Centralized Assets

Sometimes it is preferable to share applications, libraries, packages or even directories and files across multiple jails.

Or perhaps we just want to avoid all the time it takes to create a jail, and manully configure it with the packages we normally use.

Bastille offers a number of ways to do the above.

Templates

A template is a predefined file containing instructions to execute on a targeted jail. This is one of the easiest ways to create a repeatable environment for your Bastille jails. Simply create your template, the execute it on as many jails as you prefer.

ishmael ~ # bastille template "jail1 jail2" project/template

See the chapter on templates for details on how to create your own templates.

Mounting

On of the fastest ways to share directories and files across multiple jails is with the bastille mount command.

The following command will mount /my/host/directory into jail1 and jail2 at /my/jail/directory with read and write access. To mount with read only access, simply use ro instead of rw as the option.

ishmael ~ # bastille mount "jail1 jail2" /my/host/directory /my/jail/directory nullfs rw 0 0

Cloning

Bastille allows you to create a full duplicate of your jail using bastille clone. To clone your jail, use the following command.

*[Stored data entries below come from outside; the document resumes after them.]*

(* ===== verification/RequestedMatchSpec.v ===== *)
(** * Properties of the lifecycle of one match

    What a lookup may ask of the relay and what each of its answers means, that
    a match answered as ready is projected, and that the claim of a match never
    outlives the call that took it. *)

From S2P Require Import Prelude Json Lifecycle LifecycleSpec HourlyIngest Pipeline RequestedMatch.

Section spec.
Context {W : Type} `{PipelineServices W, MatchStore W}.
Abbreviation X := (PipelineDb * W)%type.

Lemma ledger_of_set l (s : X) : ledger_of (set_ledger l s) = l.
Proof. by destruct s as [d w]. Qed.

Lemma set_ledger_same (s : X) : set_ledger (ledger_of s) s = s.
Proof. by destruct s as [[[h di r m i] o] w]. Qed.

Lemma run_bind {A B} (c : ST X A) (k : A -> ST X B) s : (c ≫= k) s = k (fst (c s)) (snd (c s)).
Proof. unfold mbind, ST_bind. by destruct (c s). Qed.

Lemma run_try {A B E} (c : ST X (result A E)) (k : A -> ST X (result B E)) s :
  try_bind c k s = match fst (c s) with
                   | Ok a => k a (snd (c s))
                   | Err e => (Err e, snd (c s))
                   end.
Proof. unfold try_bind. by destruct (c s) as [[a|e] s1]. Qed.

(** ** Invariants of a program *)

Definition preserves (I : X -> Prop) {A} (c : ST X A) : Prop := forall s, I s -> I (snd (c s)).

Section invariant.
Variable I : X -> Prop.

Lemma keep_ret {A} (a : A) : preserves I (mret a).
Proof. by intros s. Qed.

Lemma keep_bind {A B} (c : ST X A) (k : A -> ST X B) :
  preserves I c -> (forall a, preserves I (k a)) -> preserves I (c ≫= k).
Proof. intros Hc Hk s Hs. rewrite run_bind. apply Hk. by apply Hc. Qed.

ishmael ~ # bastille clone myjail mynewjail 10.0.0.3

This will create an exact duplicate of myjail at mynewjail.

Custom Releases

Bastille allows creating custom releases from jails, then using those releases to create more jails.

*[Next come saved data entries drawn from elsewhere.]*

(** C10. While the database answers every statement, the index of active rows
    holds, and nobody else claims a row or breaks that index, a batch that
    succeeds leaves no claim of its own behind: every row that is claimed after
    it was claimed before it.  Whatever the rows are, whatever their writers
    answer, and wherever the batch is told to stop, each row it took is
    processed, failed, waiting again, or gone. *)
Theorem batch_closes_claims {W} `{BufferServices W} flagged size d w result d' w' :
  answering_buffer -> services_spare -> unique_active (buffer d) = true ->
  process_raw_buffer_batch_inner flagged size (d, w) = (Ok result, (d', w')) ->
  forall id r', buffer d' !! id = Some r' -> processing r' ->
  exists r, buffer d !! id = Some r /\ processing r.
Proof.
  intros Ha Hs Hu E id r' Hr Hp.
  pose proof (batch_ends flagged Ha Hs (fun id => exists r, buffer d !! id = Some r /\ processing r) size (d, w)) as He.
  rewrite E in He. destruct He as [_ He]; [split; [exact Hu|by left; eauto]|].
  destruct (He id r' Hr Hp) as [?|?%elem_of_nil]; done.
Qed.

(** ** A repair that cannot be made *)

(** Two processed rows of one match, whose ranked stages are not complete. *)
Definition repair_conflict (i j : Z) (d : BufferDb) : Prop :=
  i <> j /\ exists r r', buffer d !! i = Some r /\ buffer d !! j = Some r' /\ rb_entity_id r = rb_entity_id r' /\
  Forall (fun x => is_status "processed" x = true /\ is_match x = true /\ missing_projection d x = true) [r; r'].

Lemma match_id_nonempty e id : match_id_of e = Some id -> is_empty (default "" e) = false.
Proof. unfold match_id_of. destruct e as [s|]; simpl; [|done]. by destruct (is_empty s). Qed.

Lemma repair_violates i j now d : repair_conflict i j d -> unique_active (buffer (requeue_incomplete_ranked_projections now d)) = false.
Proof.
  intros (Hne & r & r' & Hi & Hj & He & Hrows). apply Forall_cons in Hrows as [(Pi & Mi & Xi) Hrows].
  apply Forall_cons in Hrows as [(Pj & Mj & Xj) _]. apply not_true_iff_false. rewrite unique_active_spec. intros Hu.
  apply Hne. unfold requeue_incomplete_ranked_projections in Hu.
  assert (forall x, is_match x = true -> missing_projection d x = true -> forall msg,
    active_match (set_row "pending" (rb_retry_count x) msg None now x) = true) as Hact.
  { intros x Mx Xx msg. unfold missing_projection in Xx. destruct (match_id_of (rb_entity_id x)) as [id|] eqn:E; [|done].
    apply match_id_nonempty in E. unfold active_match, is_match in *. simpl. by rewrite Mx, E. }
  eapply (Hu i j); rewrite ?lookup_update_rows, ?Hi, ?Hj; simpl; rewrite ?Pi, ?Mi, ?Xi, ?Pj, ?Mj, ?Xj; simpl;
    try reflexivity; by try apply Hact.
Qed.

Lemma recover_keeps_others now d id r :
  buffer d !! id = Some r -> is_status "processing" r = false -> buffer (recover_stale_leases_for now None d) !! id = Some r.
Proof. intros Hr Hp. unfold recover_stale_leases_for. rewrite lookup_update_rows, Hr. simpl. by rewrite Hp. Qed.

Lemma recover_keeps_conflict i j now d : repair_conflict i j d -> repair_conflict i j (recover_stale_leases_for now None d).
Proof.
  intros (Hne & r & r' & Hi & Hj & He & Hrows). split; [done|]. exists r, r'.
  pose proof Hrows as Hall. apply Forall_cons in Hrows as [(Pi & _) Hrows]. apply Forall_cons in Hrows as [(Pj & _) _].
  assert (forall x, is_status "processed" x = true -> is_status "processing" x = false) as Hst.
  { intros x. unfold is_status. by intros ->%String.eqb_eq. }
  split_and!; [by apply recover_keeps_others; [|apply Hst]..|done|exact Hall].
Qed.

(** The services of a batch before its claim touch no table. *)
Definition untouched {W A} (f : ST (BufferDb * W) A) : Prop := forall s, fst (snd (f s)) = fst s.

(** A repair that would break the index stops the buffer.  Two processed
    rows of one ranked match whose later stages are missing make every batch
    that is not told to stop fail: the repair before the claim turns both into
    waiting rows, which the unique index of active match rows refuses, so the
    batch ends in an error, nothing is claimed, every waiting row still waits,
    and the two rows are as they were for the next batch. *)
Theorem repair_conflict_stops_batch {W} `{BufferServices W} i j size d w :
  repair_conflict i j d -> untouched (W := W) headroom_snapshot -> untouched (W := W) cleanup_relay_cache ->
  let '(answer, (d', w')) := process_raw_buffer_batch_inner false size (d, w) in
  is_ok answer = false /\ repair_conflict i j d' /\
  forall id r, buffer d !! id = Some r -> is_status "pending" r = true -> buffer d' !! id = Some r.
Proof.
  intros Hc Hh Hr. unfold process_raw_buffer_batch_inner, stopped, mbind, ST_bind.
  specialize (Hh (d, w)). destruct (headroom_snapshot (d, w)) as [[headroom|e] [d1 w1]]; simpl in Hh; subst d1; [|by split_and!].
  specialize (Hr (d, w1)). destruct (cleanup_relay_cache (d, w1)) as [u [d2 w2]]. simpl in Hr. subst d2.
  unfold try_bind at 1, buffer_update at 1, failing_statement, try_bind at 1, buffer_statement. cbn [fst snd].
  destruct (buffer_begin w2) as [[now|e] w3]; [|by split_and!]. unfold indexed_update at 1.
  destruct (unique_active (buffer (recover_stale_leases_for now None d))); cbn [mret ST_ret]; [|by split_and!].
  pose proof (recover_keeps_conflict i j now d Hc) as Hc1.
  assert (forall id r, buffer d !! id = Some r -> is_status "pending" r = true ->
    buffer (recover_stale_leases_for now None d) !! id = Some r) as Hw.
  { intros id r Hid Hp. apply recover_keeps_others; [done|]. unfold is_status in *. by apply String.eqb_eq in Hp as ->. }
  unfold try_bind at 1, buffer_update, failing_statement, try_bind at 1, buffer_statement. cbn [fst snd].
  destruct (buffer_begin w3) as [[now'|e] w4]; [|by split_and!]. unfold indexed_update.
  rewrite (repair_violates i j) by done. by split_and!.
Qed.

(** ** The adaptive projections *)

Section adaptive.
Context {W : Type} `{BufferServices W}.
Abbreviation X := (BufferDb * W)%type.

Definition stage_name (stage : CumulativeProjectionStage) : string :=
  match stage with Performance => "performance_projections" | Scalable => "scalable_stats" end.

(** The ledger has the stage of the match. *)
Definition staged (stage : CumulativeProjectionStage) (id : Z) (s : X) : Prop :=
  has_stages [stage_name stage] (buffer_ledger (fst s)) id = true.

(** A projection that succeeds has staged its matches; none undoes a stage. *)
Record projection_contract (stage : CumulativeProjectionStage) : Prop := {
  projects ids s s' : project_cumulative stage ids s = (Ok tt, s') -> forall id, id ∈ ids -> staged stage id s';
  projects_only ids s id : staged stage id s -> staged stage id (snd (project_cumulative stage ids s));
}.

(** The match was tried alone, and failed. *)
Definition failed_alone (stage : CumulativeProjectionStage) (id : Z) : Prop :=
  exists s e s', project_cumulative stage [id] s = (Err e, s').

Fixpoint turns_needed (pending : list (list Z)) : nat :=
  match pending with [] => 0 | c :: r => (2 * length c - 1) + turns_needed r end.

Lemma turns_needed_concat pending :
  Forall (fun c => c <> []) pending -> (turns_needed pending <= 2 * length (concat pending))%nat.
Proof.
  induction 1 as [|c r Hc Hr IH]; simpl; [lia|]. rewrite length_app. destruct c; [done|]. simpl in *. lia.
Qed.

Lemma div_ceil2_bounds n : (1 < n)%nat -> (0 < div_ceil2 n < n)%nat.
Proof.
  intros Hn. unfold div_ceil2. pose proof (Nat.div_mod_eq n 2). pose proof (Nat.mod_upper_bound n 2). lia.
Qed.

(** Halving a chunk saves at least a turn. *)
Lemma turns_needed_split c r :
  (1 < length c)%nat ->
  let m := div_ceil2 (length c) in
  take m c <> [] /\ drop m c <> [] /\ (S (turns_needed (take m c :: drop m c :: r)) <= turns_needed (c :: r))%nat.
Proof.
  intros Hl m. pose proof (div_ceil2_bounds (length c) Hl) as Hm. fold m in Hm.
  assert (length (take m c) = m) as Ht by (rewrite length_take; lia).
  assert (length (drop m c) = length c - m)%nat as Hd by apply length_drop.
  split_and!; [intros E; rewrite E in Ht; simpl in Ht; lia|intros E; rewrite E in Hd; simpl in Hd; lia|].
  simpl. rewrite Ht, Hd. lia.
Qed.

Lemma renew_claimed_matches_ledger rows ids s :
  buffer_ledger (fst (snd (renew_claimed_matches rows ids s))) = buffer_ledger (fst s).
Proof.
  unfold renew_claimed_matches, renew_claimed_rows. case_match; [done|].
  unfold buffer_update, failing_statement, try_bind, buffer_statement, indexed_update.
  destruct (buffer_begin (snd s)) as [[now|e] w]; [|done]. by destruct (unique_active _).
Qed.

Context (stage : CumulativeProjectionStage) (Hc : projection_contract stage).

To start, we must first create our jail. Make sure it is a thick jail, as this process will not work with any other jail types.

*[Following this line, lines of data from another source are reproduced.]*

(** ** Vectors of counters; the empty one is zero *)

Fixpoint vadd (a b : list Z) : list Z :=
  match a, b with
  | [], _ => b
  | _, [] => a
  | x :: a, y :: b => x + y :: vadd a b
  end.

Definition vsum (l : list (list Z)) : list Z := foldr vadd [] l.

Definition in_int4 (v : list Z) : bool := forallb (fun z => (i32_min <=? z) && (z <=? i32_max)) v.

(** [GROUP BY]: the sums of the rows of each key. *)
Definition grouped {K} `{EqDecision K} (rows : list (K * list Z)) : list (K * list Z) :=
  map (fun k => (k, vsum (map snd (List.filter (fun e => bool_decide (fst e = k)) rows)))) (remove_dups (map fst rows)).

(** ** Tables *)

Section table.
Context {K L : Type} `{Countable K}.

Abbreviation AggTable := (gmap K (L * list Z)).

(** What the conflicting row keeps of its texts. *)
Variable merge : L -> L -> L.

Definition counters (t : AggTable) (k : K) : list Z := match t !! k with Some (_, v) => v | None => [] end.

Definition upsert_row (row : K * (L * list Z)) (t : AggTable) : result AggTable string :=
  let '(k, (label, v)) := row in
  let v' := vadd (counters t k) v in
  if in_int4 v && in_int4 v' then
    Ok (<[k := (match t !! k with Some (old, _) => merge old label | None => label end, v')]> t)
  else Err "integer out of range".

Fixpoint upsert_rows (rows : list (K * (L * list Z))) (t : AggTable) : result AggTable string :=
  match rows with
  | [] => Ok t
  | row :: rows => t <-! upsert_row row t; upsert_rows rows t
  end.

(** A statement that meets one key twice fails. *)
Definition upsert (rows : list (K * (L * list Z))) (t : AggTable) : result AggTable string :=
  if bool_decide (NoDup (map fst rows)) then upsert_rows rows t
  else Err "ON CONFLICT DO UPDATE command cannot affect row a second time".
End table.

Arguments counters {K L _ _} t k.

(** Texts overwritten by the new row. *)
Definition excluded {L} (_ new : L) : L := new.

(** ** Upserts add *)

Lemma vadd_nil_r a : vadd a [] = a.
Proof. by destruct a. Qed.

Lemma vadd_comm a b : vadd a b = vadd b a.
Proof.
  revert b. induction a as [|x a IH]; intros [|y b]; simpl; [done..|]. rewrite IH. f_equal. lia.
Qed.

Lemma vadd_assoc a b c : vadd a (vadd b c) = vadd (vadd a b) c.
Proof.
  revert b c. induction a as [|x a IH]; intros [|y b] [|z c]; simpl; [done..|]. rewrite IH. f_equal. lia.
Qed.

Lemma vsum_app a b : vsum (a ++ b) = vadd (vsum a) (vsum b).
Proof. unfold vsum. induction a as [|x a IH]; simpl; [done|]. by rewrite IH, vadd_assoc. Qed.

Lemma vsum_perm a b : a ≡ₚ b -> vsum a = vsum b.
Proof.
  induction 1 as [|x a b _ IH|x y a|a b c _ IH1 _ IH2]; simpl; [done| | |congruence].
  - by rewrite IH.
  - by rewrite !vadd_assoc, (vadd_comm y x).
Qed.

(** The sum of the rows with a key. *)
Definition contribution {K L} `{EqDecision K} (rows : list (K * (L * list Z))) (k : K) : list Z :=
  vsum (map (fun e => snd (snd e)) (List.filter (fun e => bool_decide (fst e = k)) rows)).

Section table.
Context {K L : Type} `{Countable K} (merge : L -> L -> L).
(* ===== verification/F64.v ===== *)
(** * The 64-bit floats of the relay

    An [f64] is a binary64 of the Standard Library's [SpecFloat], whose
    operations round as IEEE 754 asks; here are the conversions, the rounding
    to integers, the parser and the printer of Rust's [core]. *)

From Stdlib Require Import SpecFloat.
From S2P Require Import Prelude.

Definition f64 : Set := spec_float.

Definition f64_prec : Z := 53.
Definition f64_emax : Z := 1024.

(** [z as f64]. *)
Definition f64_of_Z (z : Z) : f64 := binary_normalize f64_prec f64_emax z 0 false.

Definition fadd : f64 -> f64 -> f64 := SFadd f64_prec f64_emax.
Definition fsub : f64 -> f64 -> f64 := SFsub f64_prec f64_emax.
Definition fmul : f64 -> f64 -> f64 := SFmul f64_prec f64_emax.
Definition fdiv : f64 -> f64 -> f64 := SFdiv f64_prec f64_emax.

(** Comparisons: false as soon as one side is not a number. *)
Definition flt : f64 -> f64 -> bool := SFltb.
Definition fle : f64 -> f64 -> bool := SFleb.
Definition feq : f64 -> f64 -> bool := SFeqb.

Definition fzero : f64 := S754_zero false.

Definition is_finite (x : f64) : bool :=
  match x with S754_zero _ | S754_finite _ _ _ => true | _ => false end.
Definition is_nan (x : f64) : bool := match x with S754_nan => true | _ => false end.

(** ** Integers *)

(** The sign, and the magnitude as a quotient. *)
Definition ratio (m : positive) (e : Z) : Z * Z :=
  if 0 <=? e then (Z.pos m * 2 ^ e, 1) else (Z.pos m, 2 ^ (- e)).

Definition with_sign (neg : bool) (z : Z) : Z := if neg then - z else z.

(** Towards zero, down, up, and to the nearest, halves away from zero; zero
    where the float is not finite. *)
Definition trunc_Z (x : f64) : Z :=
  match x with S754_finite s m e => let '(n, d) := ratio m e in with_sign s (n / d) | _ => 0 end.
Definition floor_Z (x : f64) : Z :=
  match x with S754_finite s m e => let '(n, d) := ratio m e in with_sign s n / d | _ => 0 end.
Definition ceil_Z (x : f64) : Z :=
  match x with S754_finite s m e => let '(n, d) := ratio m e in - (with_sign (negb s) n / d) | _ => 0 end.
Definition round_Z (x : f64) : Z :=
  match x with S754_finite s m e => let '(n, d) := ratio m e in with_sign s ((2 * n + d) / (2 * d)) | _ => 0 end.

(** A rounded float keeps its sign, a zero's included. *)
Definition integral (f : f64 -> Z) (x : f64) : f64 :=
  match x with
  | S754_finite s _ _ => if f x =? 0 then S754_zero s else f64_of_Z (f x)
  | _ => x
  end.

Definition ftrunc : f64 -> f64 := integral trunc_Z.
Definition ffloor : f64 -> f64 := integral floor_Z.
Definition fceil : f64 -> f64 := integral ceil_Z.
Definition fround : f64 -> f64 := integral round_Z.

Definition fract (x : f64) : f64 := fsub x (ftrunc x).

(** [x as i64] and the like: saturating, zero for what is not a number. *)
Definition as_int (lo hi : Z) (x : f64) : Z :=
  match x with
  | S754_nan => 0
  | S754_infinity s => if s then lo else hi
  | _ => Z.max lo (Z.min hi (trunc_Z x))
  end.

Definition f64_i64 : f64 -> Z := as_int i64_min i64_max.
Definition f64_u64 : f64 -> Z := as_int 0 u64_max.
Definition f64_i32 : f64 -> Z := as_int i32_min i32_max.

Definition fclamp (lo hi x : f64) : f64 := if flt x lo then lo else if flt hi x then hi else x.

(** ** [str::parse::<f64>] *)

(** The float nearest to [m * 10 ^ e]; the two first cases are beyond its
    range on either side. *)
Definition of_decimal (neg : bool) (m e : Z) : f64 :=
  match m with
  | Z.pos p =>
      if 310 <? e then S754_infinity neg
      else if e <? - (400 + Z.log2 m) then S754_zero neg
      else if 0 <=? e then binary_normalize f64_prec f64_emax (with_sign neg (m * 10 ^ e)) 0 neg
      else match 10 ^ (- e) with
           | Z.pos d => fdiv (S754_finite neg p 0) (S754_finite false d 0)
           | _ => S754_nan
           end
  | _ => S754_zero neg
  end.

(** The digits a text starts with: their value, their number, the rest. *)
Fixpoint take_digits (acc n : Z) (s : string) : Z * Z * string :=
  match s with
  | String c r => if is_digit c then take_digits (10 * acc + digit_value c) (n + 1) r else (acc, n, s)
  | EmptyString => (acc, n, s)
  end.

Definition split_sign (s : string) : bool * string :=
  match s with
  | String c r => if Ascii.eqb c "-" then (true, r) else if Ascii.eqb c "+" then (false, r) else (false, s)
  | EmptyString => (false, s)
  end.

(** [e], a sign, digits; nothing is the exponent zero. *)
Definition parse_exponent (s : string) : option Z :=
  match s with
  | EmptyString => Some 0
  | String c r =>
      if Ascii.eqb (ascii_lower c) "e" then
        let '(neg, r) := split_sign r in
        let '(e, n, rest) := take_digits 0 0 r in
        if (0 <? n) && is_empty rest then Some (with_sign neg e) else None
      else None
  end.

Definition parse_decimal (neg : bool) (s : string) : option f64 :=
  let '(m, n, r) := take_digits 0 0 s in
  let '(m, k, r) := match r with
                    | String c r' => if Ascii.eqb c "." then take_digits m 0 r' else (m, 0, r)
                    | EmptyString => (m, 0, r)
                    end in
  if 0 <? n + k then e ← parse_exponent r; Some (of_decimal neg m (e - k)) else None.

Definition parse_f64 (s : string) : option f64 :=
  let '(neg, r) := split_sign s in
  let word := to_ascii_lowercase r in
  if String.eqb word "inf" || String.eqb word "infinity" then Some (S754_infinity neg)
  else if String.eqb word "nan" then Some S754_nan
  else parse_decimal neg r.

(** ** [f64::to_string]: the shortest digits that read back *)

(** [floor (log10 (n / d))], corrected from an estimate by its logarithms. *)
Definition log10_ratio (n d : Z) : Z :=
  let fits p := if 0 <=? p then d * 10 ^ p <=? n else d <=? n * 10 ^ (- p) in
  let p := (Z.log2 n - Z.log2 d) * 30103 / 100000 in
  if fits (p + 1) then p + 1 else if fits p then p else if fits (p - 1) then p - 1 else p - 2.

(** [n / d / 10 ^ k] as a ratio. *)
Definition scaled (n d k : Z) : Z * Z := if 0 <=? k then (n, d * 10 ^ k) else (n * 10 ^ (- k), d).

Definition reads_as (x : f64) (m k : Z) : bool := feq (of_decimal false m k) x.

(** The digits and their exponent, with [i] more digits to try: of the two
    neighbours that read back, the nearer one, the even one of equals. *)
Fixpoint shortest (i : nat) (x : f64) (n d p digits : Z) : Z * Z :=
  let k := p - digits + 1 in
  let '(num, den) := scaled n d k in
  let lo := num / den in
  let twice := 2 * (num mod den) in
  let up := (den <? twice) || ((den =? twice) && Z.odd lo) in
  let lo_reads := reads_as x lo k in
  let hi_reads := reads_as x (lo + 1) k in
  match i with
  | O => (lo, k)
  | S i =>
      if lo_reads && (negb hi_reads || negb up) then (lo, k)
      else if hi_reads then (lo + 1, k)
      else shortest i x n d p (digits + 1)
  end.

Fixpoint zeros (n : nat) : string := match n with O => EmptyString | S n => String "0" (zeros n) end.

(** Positional, without an exponent. *)
Definition positional (m k : Z) : string :=
  let ds := pretty m in
  if 0 <=? k then ds +:+ zeros (Z.to_nat k)
  else
    let n := Z.of_nat (String.length ds) in
    if n + k <=? 0 then "0." +:+ zeros (Z.to_nat (- (n + k))) +:+ ds
    else String.substring 0 (Z.to_nat (n + k)) ds +:+ "." +:+ String.substring (Z.to_nat (n + k)) (Z.to_nat (- k)) ds.

(** Without the zeros its digits end in. *)
Fixpoint strip_zeros (fuel : nat) (m k : Z) : Z * Z :=
  match fuel with
  | S fuel => if (m mod 10 =? 0) && (0 <? m) then strip_zeros fuel (m / 10) (k + 1) else (m, k)
  | O => (m, k)
  end.

Definition f64_display (x : f64) : string :=
  match x with
  | S754_nan => "NaN"
  | S754_infinity s => if s then "-inf" else "inf"
  | S754_zero s => if s then "-0" else "0"
  | S754_finite s m e =>
      let '(n, d) := ratio m e in
      let '(m, k) := shortest 17 (S754_finite false m e) n d (log10_ratio n d) 1 in
      let '(m, k) := strip_zeros 20 m k in
      (if s then "-" else "") +:+ positional m k
  end.

(** [format!("{x:.0}")] of an integral float. *)
Definition f64_display_integral (x : f64) : string :=
  match x with
  | S754_zero s => if s then "-0" else "0"
  | _ => pretty (trunc_Z x)
  end.

(** ** At work *)

Example parse_tenth : parse_f64 "0.1" = Some (S754_finite false 7205759403792794 (-56)).
Proof. vm_compute. reflexivity. Qed.
Example print_sum : f64_display <$> (x ← parse_f64 "0.1"; y ← parse_f64 "0.2"; Some (fadd x y)) = Some "0.30000000000000004"%string.
Proof. vm_compute. reflexivity. Qed.
Example print_some :
  map (fun s => f64_display <$> parse_f64 s) ["1e23"; "-1.5E-7"; "9007199254740993"; "5e-324"; "1.7976931348623157e308"; ".5"; "1."; "1e400"; "nAn"]%string
  = [Some "100000000000000000000000"; Some "-0.00000015"; Some "9007199254740992"; Some ("0." +:+ zeros 323 +:+ "5");
     Some ("17976931348623157" +:+ zeros 292); Some "0.5"; Some "1"; Some "inf"; Some "NaN"]%string.
Proof. vm_compute. reflexivity. Qed.
Example parse_none : map parse_f64 [""; "+"; "."; "e5"; "1e"; "1x"; "0x10"; " 1"]%string = replicate 8 None.
Proof. vm_compute. reflexivity. Qed.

ishmael ~ # bastille create -T myjail 14.2-RELEASE 10.0.0.1

Once the jail is up and running, configure it to your liking, then run the following commmand to create a custom release based on your jail.

ishmael ~ # bastille convert myjail myrelease

Once this process completes, you will be able to run the following command to create a jail bases off of your newly created release.

Please note that using this approach is experimental. It will be up to the end user to keep track of which official FreeBSD release their custom release is based on. The osrelease config variable will be set to your custom release name inside the jail.conf file.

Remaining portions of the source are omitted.